On parle de 300 000 étudiant·es.
300 000 personnes qui galèrent déjà à se loger.
300 000 personnes à qui on demande de faire “un effort de plus”.
Les APL, ce n’est pas du confort.
C’est ce qui permet de payer un loyer, de rester dans son logement, de ne pas dormir avec l’angoisse du mois suivant.
Quand tu es étudiant·e étranger·e hors Union européenne, tu paies souvent plus cher :
les loyers, les frais d’inscription, la vie quotidienne.
Tu travailles quand tu peux.
Tu contribues comme les autres.
Et malgré tout, on te retire une aide essentielle, uniquement parce que tu n’as pas le “bon” passeport.
Le message est clair :
tu es le bienvenu·e tant que tu ne coûtes rien.
Mais la précarité étudiante, elle n’a pas de nationalité.

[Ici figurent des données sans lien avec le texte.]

(** Recovery finds an empty log. *)
Lemma booted_log (img : gmap Z block) :
  img !! 1 = Some Mkfs.sb_block → img !! 2 = Some zero_block →
  readsb (img !!! 1) = Ok img_sb ∧ ∃ l, initlog (boot img) = Ok l ∧ lg_disk l = img ∧ lg_n l = 0 ∧ lg_cache l = ∅.
Proof.
  intros H1 H2. assert (readsb Mkfs.sb_block = Ok img_sb) as Hsb by (by vm_compute).
  assert (img !!! 1 = Mkfs.sb_block) as H1' by (by apply lookup_total_correct). assert (img !!! 2 = zero_block) as H2' by (by apply lookup_total_correct).
  split; [by rewrite H1'|]. unfold initlog. change (bread (boot img) 1) with (img !!! 1). rewrite H1', Hsb, bind_ret.
  change (i32 (sb_logstart img_sb)) with 2. change (i32 (sb_nlog img_sb)) with 30.
  unfold recover_from_log, read_head. set (l0 := (boot img) <| lg_start := 2 |> <| lg_size := 30 |>).
  change (bread l0 (lg_start l0)) with (img !!! 2). rewrite H2'. assert (get_le 4 zero_block 0 = Ok 0) as -> by (by vm_compute). rewrite bind_ret.
  change (i32 0) with 0. change (read_head_loop zero_block (Z.to_nat 0) 0 (lg_block l0)) with (@Ok (list Z) (lg_block l0)). rewrite !bind_ret.
  set (l1 := l0 <| lg_n := 0 |> <| lg_block := lg_block l0 |>). change (install_trans l1) with (@Ok lstate l1). rewrite bind_ret.
  unfold write_head. set (l2 := l1 <| lg_n := 0 |>). change (bread l2 (lg_start l2)) with (img !!! 2). change (lg_n l2) with 0. change (lg_start l2) with 2.
  rewrite H2'. assert (put_le 4 zero_block 0 (u32 0) = Ok zero_block) as -> by (by vm_compute). rewrite bind_ret.
  change (write_head_loop (lg_block l2) (Z.to_nat 0) 0 zero_block) with (@Ok block zero_block). rewrite bind_ret. eexists. split; [done|]. split_and!; [|done|].
  - change (<[2 := zero_block]> img = img). by apply insert_id.
  - change (delete 2 (∅ : gmap Z block) = ∅). apply delete_empty.
Qed.

(** The last two steps: the size of the root and the free map. *)
Lemma finish_spec k s fs data :
  built k s fs data → (length fs ≤ 198)%nat → ((2 + length fs) mod 32 ≠ 0)%nat →
  ∃ k2 k' s' data', Mkfs.fix_root 1 k = Ok k2 ∧ Mkfs.balloc (i32 (freeblock k2)) k2 = Ok k' ∧
    minv k2 s' ∧ f_blk s' = Mkfs.k_img k' ∧ tree img_sb (ifile s') ∧
    ifile s' 1 = Some (mkafile T_DIR 0 0 1 data') ∧ dmap data' = dmap data ∧ ∀ j, inode_no j → j ≠ 1 → ifile s' j = ifile s j.
Proof.
  intros [Hmv Hroot Hro Hnext Hfiles Htree Hfree] Hlen Hmod. pose proof Hro as [Hdl Hdf Hdm]. destruct (root_whole fs data Hro) as [Hdw Hdn].
  assert (length data mod BSIZE ≠ 0 ∧ ∃ n, round_up (length data) - length data = DIRENT * n)%nat as [Hm [n Hn]].
  { rewrite Hdl. unfold dir_bytes, round_up. change BSIZE with (DIRENT * 32)%nat. rewrite Nat.Div0.mul_mod_distr_l, Nat.Div0.div_mul_cancel_l by (unfold DIRENT; lia).
    split; [unfold DIRENT; lia|]. pose proof (Nat.div_mod_eq (2 + length fs) 32) as Hd. pose proof (Nat.mod_upper_bound (2 + length fs) 32) as Hu.
    set (q := ((2 + length fs) / 32)%nat) in *. set (r := ((2 + length fs) mod 32)%nat) in *. exists (32 - r)%nat. unfold DIRENT. lia. }
  assert (round_up (length data) ≤ MAXBYTES)%nat as Hmax.
  { pose proof MAXBYTES_Z. pose proof (Nat.Div0.mul_div_le (length data) BSIZE) as Hmd. unfold round_up. rewrite Hdl in Hmd |- *. unfold dir_bytes, DIRENT, BSIZE in *. lia. }
  destruct (fix_root_spec k s 1 _ Hmv root_no Hroot Hm Hmax) as (k2 & s' & Hfix & Hmv2 & Hfi2 & Hfb2 & Hf2 & Ho2).
  cbn [af_data set_data] in Hf2. rewrite Hn in Hf2. set (data' := data ++ replicate (DIRENT * n) 0) in *.
  pose proof (root_in_tree data) as Hin.
  destruct (dir_wf_pad 1 data n (tr_dirs _ _ Htree 1 _ Hroot Hin)) as [Hwf' Hmap']. fold data' in Hwf', Hmap'.
  pose proof (mv_sim _ _ Hmv2) as Hsim. pose proof (sm_free _ _ Hsim) as Hfr. unfold img_ds, FSSIZE in Hfr.
  assert (i32 (freeblock k2) = freeblock k2) as Hi32 by (apply i32_small; lia).
  exists k2, (Mkfs.wsect (sb_bmapstart Mkfs.sb) (bitmap (Z.to_nat (freeblock k2))) k2), s', data'. split_and!; [done| |done| | |done|done|done].
  - rewrite Hi32. unfold Mkfs.balloc. rewrite decide_True by (change (Z.of_nat BSIZE * 8) with 4096; lia).
    change zero_block with (bitmap 0). change 0 with (Z.of_nat 0) at 1. rewrite set_bits_spec by (unfold BPB; lia). done.
  - rewrite (sm_blk _ _ Hsim). unfold Mkfs.wsect. rewrite sb_img, sector_id by done. done.
  - apply (tree_ext img_sb (<[1 := Some (set_data data' (mkafile T_DIR 0 0 1 data))]> (ifile s))).
    + intros j Hj. destruct (decide (j = 1)) as [->|Hne]; [by rewrite fn_lookup_insert|]. rewrite fn_lookup_insert_ne by congruence. by apply Ho2.
    + by apply (tree_bytes (ifile s) 1 _ data' Htree Hroot Hin).
Qed.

Et le droit au logement ne devrait pas dépendre d’où tu viens.
Supprimer les APL, c’est forcer des étudiant·es à s’endetter, à s’isoler, à abandonner des études pour lesquelles ils et elles ont tout quitté.
Étudier ne devrait jamais être une épreuve de survie.
On ne demande pas un privilège, on demande de pouvoir vivre dignement.
Parce qu’on mérite toutes et tous mieux que ça.